**TASK INSTRUCTIONS**:
Below are the records; tally the lines in them that include the word "transcodes" and reply with the number alone.

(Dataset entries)
(** ** The three shapes of a run *)

Lemma get_audio_stream_count_no_summary (w : world) (filepath : string) :
  filter is_summary (reports (trace (get_audio_stream_count w filepath))) = [].
Proof.
  pose proof (inspect_trace w filepath) as Ht.
  unfold get_audio_stream_count, try_except, trace in *.
  destruct (inspect w filepath) as [t [n|e]]; simpl in Ht; subst t; [done|].
  by destruct e as [?|?|rc [[|a s]|]|?|?|?|??].
Qed.

(** The number of tracks of a run whose transcode succeeds. *)
Lemma successes_bounds (w : world) (command : Z → list string) (n : Z) :
  0 ≤ n →
  0 ≤ Z.of_nat (length (filter (fun i => transcodes w (command i)) (range n)))
    ≤ n.
Proof.
  intros Hn. split; [lia|].
  pose proof (length_filter (fun i => transcodes w (command i)) (range n)) as Hle.
  unfold range in *. rewrite length_seqZ in Hle. lia.
Qed.

(** No attempt finds the binary missing: every track is attempted, then the
    summary is reported. *)
Lemma run_complete (w : world) (mp4_filepath : string)
    (output_dir : option string) (n : Z) :
  isfile w mp4_filepath = true →
  outcome (get_audio_stream_count w mp4_filepath) = Returned n →
  0 < n →
  dir_ready w output_dir = true →
  (∀ i, 0 ≤ i < n →
     binary_missing w (track_command w mp4_filepath output_dir i) = false) →
  ∃ before,
    extract_audio_tracks w mp4_filepath output_dir
    = (before
         ++ trace (report_summary w (resolved_dir w mp4_filepath output_dir)
                     (Z.of_nat
                        (length
                           (filter
                              (fun i => transcodes w
                                 (track_command w mp4_filepath output_dir i))
                              (range n)))) n),
       Returned tt)
    ∧ attempts before = track_command w mp4_filepath output_dir <$> range n
    ∧ filter is_summary (reports before) = [].
Proof.
  intros Hfile Hn Hpos Hready Hfound.
  destruct (extract_audio_tracks_reaches_loop _ _ _ _ Hfile Hn Hpos Hready)
    as (pre & Hpa & Hpr & ->).
  destruct (for_each_complete w mp4_filepath
              (resolved_dir w mp4_filepath output_dir)
              (base_filename w mp4_filepath) (range n) 0)
    as (tl & Hloop & Hla & _ & Hlr).
  { apply Forall_seqZ. intros i Hi. apply Hfound. lia. }
  rewrite bind_returned, Hloop, bind_returned. cbn [fst snd].
  destruct (report_summary_cases w (resolved_dir w mp4_filepath output_dir)
              (Z.of_nat
                 (length
                    (filter
                       (fun i => transcodes w
                          (track_command w mp4_filepath output_dir i))
                       (range n)))) n Hpos)
    as (m & rest & Hsum & _); [by apply successes_bounds; lia|].
  unfold track_command in *. rewrite Z.add_0_l, Hsum. cbn [fst snd trace].
  exists (pre ++ tl). split; [by rewrite <-app_assoc|].
  split; [by rewrite attempts_app, Hpa, Hla|].
  by rewrite reports_app, filter_app, Hpr, Hlr.
Qed.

**EXERCISE OUTPUT**:
4